Peter Ho Davies’ new novel, The Fortunes, tells four stories of Chinese Americans over their long collective history in the United States.

The first and longest is about Ling, the fictional servant of the very real Charles Crocker, one of the empire builders who built the Central Pacific Railroad and the transcontinental railroad link from the Pacific up through the mountains to that place in Utah where the golden spike was struck. In Davies’ telling, Crocker got the idea to import Chinese laborers to build the line from the industriousness of his servant. Like other immigrant populations, the Chinese railway workers sent their money back to their homeland. According to The Fortunes, “What distinguished the Chinese from the rest was that they didn’t mean to stay.”

But many did stay in the U.S., and racist reactions to them proliferated–a theme central to the middle stories of Davies’ novel. “Your Name in Chinese” slightly fictionalizes the life of Anna May Wong, the first Asian American movie star from the early twentieth century. She was an admired actor but was usually relegated to secondary ethnic roles. She was denied the lead role of the Chinese woman in the film of Pearl Buck’s The Good Earth. Instead, a European played the role in yellow face, winning an Oscar for her performance. In Davies’ retelling, Wong reflects on her role in Hollywood: “She isn’t a star, she thinks later. Or an actress. But something in between. The first Chinese star, they call her, and it’s the qualifications that are crucial. First, Chinese. A star may play only him- or herself, but she is supposed to play a race.”

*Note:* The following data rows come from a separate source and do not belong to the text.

(** Encoded text is dot free, and 32 bytes are 43 characters. *)
Lemma EncodeToString_shape b :
  Forall is_byte b →
  dot_free (EncodeToString b) = true
  ∧ len (EncodeToString b) = (8 * Z.of_nat (length b) + 5) / 6.
Proof.
  assert (Hind : ∀ n b, (length b <= n)%nat → Forall is_byte b →
    dot_free (EncodeToString b) = true ∧ len (EncodeToString b) = (8 * Z.of_nat (length b) + 5) / 6).
  { clear. induction n as [|n IH]; intros b Hn Hb; [destruct b; [done|cbn in *; lia]|].
    unfold dot_free, len in *.
    destruct b as [|x [|y [|z b]]]; [done| | |]; cbn [EncodeToString];
      repeat (apply Forall_cons in Hb as [? Hb]); cbn [string_forall String.length length];
      rewrite !base64_char_dot by six_bit; try done.
    destruct (IH b) as [Hd Hl]; [cbn in *; lia|done|]. split; [done|].
    replace (8 * Z.of_nat (S (S (S (length b)))) + 5) with (4 * 6 + (8 * Z.of_nat (length b) + 5)) by lia.
    rewrite Z.div_add_l by lia. lia. }
  intros Hb. by apply (Hind (length b)).
Qed.

Lemma EncodeToString_32 b :
  Forall is_byte b → length b = 32%nat →
  dot_free (EncodeToString b) = true ∧ len (EncodeToString b) = 43
  ∧ decode_32 (EncodeToString b) = Some b.
Proof.
  intros Hb Hl. destruct (EncodeToString_shape b Hb) as [Hd Hlen].
  rewrite Hl in Hlen. repeat split; [done|done|].
  unfold decode_32. rewrite DecodeString_Encode by done. cbn. by rewrite Hl.
Qed.

Lemma CountByte_app a b c : CountByte (a +:+ b) c = CountByte a c + CountByte b c.
Proof. induction a as [|x a IH]; cbn [String.append CountByte]; [done|]. rewrite IH. lia. Qed.

Lemma CountByte_dot_free s : dot_free s = true → CountByte s "." = 0.
Proof.
  unfold dot_free. induction s as [|c s IH]; cbn; [done|].
  intros [Hc Hs]%andb_true_iff. apply negb_true_iff in Hc. rewrite Hc. by rewrite IH.
Qed.

Lemma CutByte_dot a b : dot_free a = true → CutByte "." (a +:+ "." +:+ b) = Some (a, b).
Proof.
  unfold dot_free. induction a as [|c a IH]; [done|]. cbn [string_forall].
  intros [Hc Ha]%andb_true_iff. apply negb_true_iff in Hc.
  change (String c a +:+ "." +:+ b) with (String c (a +:+ "." +:+ b)).
  cbn [CutByte]. rewrite Hc, IH by done. done.
Qed.

Lemma len_app a b : len (a +:+ b) = len a + len b.
Proof. unfold len. rewrite string_length_app. lia. Qed.

(** A credential made of two encoded 32-byte values is accepted, and its proof
    names the first and carries the digest of the second. *)
Lemma sessionProof_encoded idb secret now :
  Forall is_byte idb → length idb = 32%nat → Forall is_byte secret → length secret = 32%nat →
  sessionProof (EncodeToString idb +:+ "." +:+ EncodeToString secret) now =
  Ok {| proof_ID := EncodeToString idb; proof_Digest := Sum256 secret;
        proof_CSRFDigest := zero_digest; proof_Now := now |}.
Proof.
  intros Hi Hil Hs Hsl.
  destruct (EncodeToString_32 idb Hi Hil) as (Hdi & Hli & Hdec).
  destruct (EncodeToString_32 secret Hs Hsl) as (Hds & Hls & Hdecs).
  unfold sessionProof. rewrite !len_app, Hli, Hls, !CountByte_app.
  rewrite (CountByte_dot_free _ Hdi), (CountByte_dot_free _ Hds), CutByte_dot by done.
  cbn -[Sum256 EncodeToString decode_32]. by rewrite Hdec, Hdecs.
Qed.

Lemma newSession_ok e i now session record :
  newSession e i now = Ok (session, record) →
  ∃ idb secret csrf,
    (Forall is_byte idb ∧ length idb = 32%nat) ∧ (Forall is_byte secret ∧ length secret = 32%nat)
    ∧ (Forall is_byte csrf ∧ length csrf = 32%nat)
    ∧ session = {| Credential := EncodeToString idb +:+ "." +:+ EncodeToString secret;
                   CSRFToken := EncodeToString csrf; session_expiry := now + sessionAbsoluteTTL |}
    ∧ record = {| session_ID := EncodeToString idb; session_IdentityID := "";
         session_Digest := Sum256 secret; session_CSRFDigest := Sum256 csrf;
         session_CreatedAt := now; session_LastSeenAt := now;
         session_ExpiresAt := now + sessionAbsoluteTTL |}.
Proof.
  unfold newSession. intros (idb & Hi & H)%result_bind_ok.
  apply result_bind_ok in H as (secret & Hs & H). apply result_bind_ok in H as (csrf & Hc & H).
  injection H as <- <-. exists idb, secret, csrf.
  repeat split; eauto using rand_Read_bytes, rand_Read_length.
Qed.

(** A fresh session hands the client secrets that lead back to its record:
    the credential parses to a proof with the record's ID and digest, the CSRF
    token to the record's CSRF digest, and the record expires seven days after
    its creation with no identity attached yet. *)
Theorem newSession_proofs e i now session record t :
  newSession e i now = Ok (session, record) →
  sessionProof (Credential session) t =
    Ok {| proof_ID := session_ID record; proof_Digest := session_Digest record;
          proof_CSRFDigest := zero_digest; proof_Now := t |}
  ∧ sessionCSRFProof (Credential session) (CSRFToken session) t =
    Ok {| proof_ID := session_ID record; proof_Digest := session_Digest record;
          proof_CSRFDigest := session_CSRFDigest record; proof_Now := t |}
  ∧ session_IdentityID record = "" ∧ session_CreatedAt record = now
  ∧ session_ExpiresAt record = now + sessionAbsoluteTTL.
Proof.
  intros (idb & secret & csrf & [Hi Hil] & [Hs Hsl] & [Hc Hcl] & -> & ->)%newSession_ok.
  cbn [Credential CSRFToken session_ID session_Digest session_CSRFDigest].
  rewrite sessionProof_encoded by done. split; [done|].
  unfold sessionCSRFProof. rewrite sessionProof_encoded by done. cbn [mbind result_bind].
  destruct (EncodeToString_32 csrf Hc Hcl) as (_ & Hl & _).
  rewrite DecodeString_Encode by done. rewrite Hl, Hcl. done.
Qed.

(** Entropy whose [j]th byte of read [i] is [i + j]. *)
Definition counting : Entropy := λ i, Some (λ j, Z.of_nat (i + j)).

Lemma newSession_proofs_witness :
  ∃ session record, newSession counting 3 1000 = Ok (session, record)
  ∧ sessionProof (Credential session) 2000 =
    Ok {| proof_ID := session_ID record; proof_Digest := session_Digest record;
          proof_CSRFDigest := zero_digest; proof_Now := 2000 |}.
Proof.
  destruct (newSession counting 3 1000) as [[session record]|err] eqn:E; [|discriminate E].
  exists session, record. split; [done|].
  exact (proj1 (newSession_proofs counting 3 1000 session record 2000 E)).
Defined.

(** ** Verifiers *)

Lemma be_bytes_inj n a b :
  0 <= a < 2 ^ (8 * Z.of_nat n) → 0 <= b < 2 ^ (8 * Z.of_nat n) →
  be_bytes n a = be_bytes n b → a = b.
Proof.
  revert a b; induction n as [|n IH]; intros a b Ha Hb; [cbn in *; lia|].
  cbn [be_bytes]. intros [Hhi Hlo]%app_inj_tail_iff.
  change 255 with (Z.ones 8) in Hlo. rewrite !Z.land_ones in Hlo by lia.
  assert (Hs : 2 ^ (8 * Z.of_nat (S n)) = 2 ^ (8 * Z.of_nat n) * 2 ^ 8).
  { rewrite <-Z.pow_add_r by lia. f_equal. lia. }
  rewrite Hs in Ha, Hb.
  apply IH in Hhi; rewrite !Z.shiftr_div_pow2 in * by lia.
  - rewrite (Z.div_mod a (2 ^ 8)), (Z.div_mod b (2 ^ 8)), Hhi, Hlo by lia. done.
  - split; [apply Z.div_pos; lia|apply Z.div_lt_upper_bound; lia].
  - split; [apply Z.div_pos; lia|apply Z.div_lt_upper_bound; lia].
Qed.

Lemma byte_inj c d : byte c = byte d → c = d.
Proof.
  unfold byte. intros H%N2Z.inj. by rewrite <-(ascii_N_embedding c), <-(ascii_N_embedding d), H.
Qed.

Lemma to_bytes_inj a b : to_bytes a = to_bytes b → a = b.
Proof.
  unfold to_bytes. intros H. rewrite <-(string_of_list_ascii_of_string a), <-(string_of_list_ascii_of_string b).
  f_equal. revert H. generalize (list_ascii_of_string a) as l, (list_ascii_of_string b) as k.
  induction l as [|c l IH]; intros [|d k]; cbn; [done..|].
  intros [= H%byte_inj Hr]. f_equal; auto.
Qed.

Lemma length_to_bytes s : length (to_bytes s) = String.length s.
Proof. unfold to_bytes. rewrite length_map. induction s; cbn; auto. Qed.

(** The bytes the verifier feeds to HMAC determine its fields: two sequences
    of fields (each shorter than 2^64 bytes, as every Go string is) are framed
    alike only when they are equal, so a digest for one purpose, challenge,
    address and code is never computed over the bytes of another. *)
Theorem frame_injective fields fields' :
  Forall (λ f, len f < 2 ^ 64) fields → Forall (λ f, len f < 2 ^ 64) fields' →
  frame fields = frame fields' → fields = fields'.
Proof.
  revert fields'; induction fields as [|f fields IH]; intros [|g fields'] Hf Hg; cbn [frame].
  - done.
  - intros H%(f_equal length). rewrite !length_app, length_be_bytes in H. cbn in H. lia.
  - intros H%(f_equal length). rewrite !length_app, length_be_bytes in H. cbn in H. lia.
  - apply Forall_cons in Hf as [Hf Hfs]. apply Forall_cons in Hg as [Hg Hgs].
    intros [Hlen H]%app_inj_1; [|by rewrite !length_be_bytes].
    assert (Hl : len f = len g) by (apply be_bytes_inj in Hlen; unfold len in *; lia).
    apply app_inj_1 in H as [Hb H]; [|rewrite !length_to_bytes; unfold len in Hl; lia].
    apply to_bytes_inj in Hb as ->. f_equal. by apply IH.
Qed.

Lemma frame_injective_witness :
  frame ["native"; "ab"; "c"] ≠ frame ["native"; "a"; "bc"] ∧ ["native"; "a"] = ["native"; "a"].
Proof.
  split; [intros H; apply frame_injective in H; [discriminate|..]
         |apply (frame_injective ["native"; "a"] ["native"; "a"]); [..|reflexivity]];
    repeat (apply Forall_cons; split; [vm_compute; reflexivity|]); apply Forall_nil; exact I.
Defined.

(** ** The private challenge *)

Lemma byte_of_byte z : 0 <= z < 256 → byte (of_byte z) = z.
Proof. intros Hz. unfold byte, of_byte. rewrite N_ascii_embedding by lia. lia. Qed.

Lemma dec_fixed_digits n z :
  String.length (dec_fixed n z) = n ∧ string_forall is_digit (dec_fixed n z) = true.
Proof.
  revert z; induction n as [|n IH]; intros z; [done|].
  cbn [dec_fixed]. destruct (IH (z / 10)) as [Hl Hd].
  rewrite string_length_app, string_forall_app, Hl, Hd. cbn [String.length string_forall].
  split; [lia|]. pose proof (Z.mod_pos_bound z 10 ltac:(lia)).
  unfold is_digit, in_range. rewrite byte_of_byte by lia. rewrite andb_true_r. cbn [andb].
  apply andb_true_iff. split; apply Z.leb_le; lia.
Qed.

Lemma digits_runes s :
  string_forall is_digit s = true → existsb (λ '(r, _), (r <? 48) || (57 <? r)) (runes s) = false.
Proof.
  intros Hd. rewrite runes_ascii.
  - induction s as [|c s IH]; [done|]. cbn [string_forall] in Hd. apply andb_true_iff in Hd as [Hc Hs].
    cbn [list_ascii_of_string map existsb]. rewrite IH by done.
    unfold is_digit, in_range in Hc. rewrite orb_false_r. apply orb_false_iff. boolify. lia.
  - unfold is_ascii. eapply string_forall_impl; [|exact Hd].
    intros c Hc. unfold is_digit, in_range in Hc. boolify. lia.
Qed.

Definition attempt : Type := (string * string * string * string) * Time.

(** The state after a sequence of attempts, and their answers. *)
Fixpoint consumes (key : bytes) (c : challenge) (ats : list attempt) : list bool * challenge :=
  match ats with
  | [] => ([], c)
  | ((purpose, cid, mailbox, code), now) :: ats' =>
      let '(b, c) := consume c key purpose cid mailbox code now in
      let '(bs, c) := consumes key c ats' in (b :: bs, c)
  end.

#[local] Opaque verifier.

Definition in_window (c : challenge) (a : attempt) : bool :=
  (issued c <=? a.2) && (a.2 <? expires c).

(** One attempt: what never changes, what is counted, and what success needs. *)
Lemma consume_step key c purpose cid mailbox code now b c' :
  consume c key purpose cid mailbox code now = (b, c') →
  issued c' = issued c ∧ expires c' = expires c ∧ digest c' = digest c
  ∧ (spent c' = spent c || b)
  ∧ attempts c - (if in_window c ((purpose, cid, mailbox, code), now) then 1 else 0) <= attempts c'
  ∧ attempts c' <= attempts c
  ∧ (spent c = false → 0 < attempts c → in_window c ((purpose, cid, mailbox, code), now) = true →
     attempts c' = attempts c - 1)
  ∧ (b = true → spent c = false ∧ 0 < attempts c ∧ issued c <= now < expires c
       ∧ verifier key [purpose; cid; mailbox; code] = digest c).
Proof.
  unfold consume, in_window, Before, digest_eqb. cbn [snd].
  destruct (spent c || (attempts c <=? 0) || (now <? issued c) || negb (now <? expires c)) eqn:G.
  - intros [= <- <-]. rewrite orb_false_r. repeat split; try done; try (destruct (_ && _); lia).
    intros Hs Ha Hw. rewrite Hs in G. boolify. cbn in G. destruct G as [[[G|G]|G]|G]; [done|lia..].
  - rewrite !orb_false_iff in G. destruct G as (((Gs & Ga) & Gi) & Ge). boolify.
    assert (Hw : (issued c <=? now) && (now <? expires c) = true)
      by (apply andb_true_iff; rewrite Z.leb_le, Z.ltb_lt; lia).
    rewrite Hw.
    destruct (_ || _); [intros [= <- <-]; cbn; rewrite ?orb_false_r; repeat split; try done; lia|].
    destruct (existsb _ _); [intros [= <- <-]; cbn; rewrite ?orb_false_r; repeat split; try done; lia|].
    cbn [digest]. case_bool_decide as Hv; cbn [negb]; intros [= <- <-]; cbn [issued expires digest spent attempts];
      rewrite ?orb_true_r, ?orb_false_r; repeat split; try done; lia.
Qed.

The third story retells the horror of Vincent Chin’s death near Detroit in the 1980s. Chin was the Chinese American man who was beaten to death outside a strip club when two autoworkers attacked him with a baseball bat. They blamed Japan for the collapse of their industry and assumed Chin was Japanese. Davies tells the story from the point of view of Chin’s friend, who escaped the beating and who has tried to understand it ever since.

In the final story, this troubled history finds a focus in the life of a biracial man who, with his wife, goes to China to adopt a Chinese girl. John is filled with ambivalence about the adoption “industry” and the way it takes advantage of China’s one-child policy. He carries the weight of his own experience of prejudice and stereotype as an Asian American. But all of this, even while recognized and resisted, becomes both more important and less paralyzing in the new family that begins to take shape in the office of a Chinese orphanage.

Peter Ho Davies has found a way to write history and the experience of race in America in a way that forces us all into a necessary conversation even as it moves us deeply with the experience of its characters.

Davies reads from The Fortunes at Nicola’s Books on Sept. 8.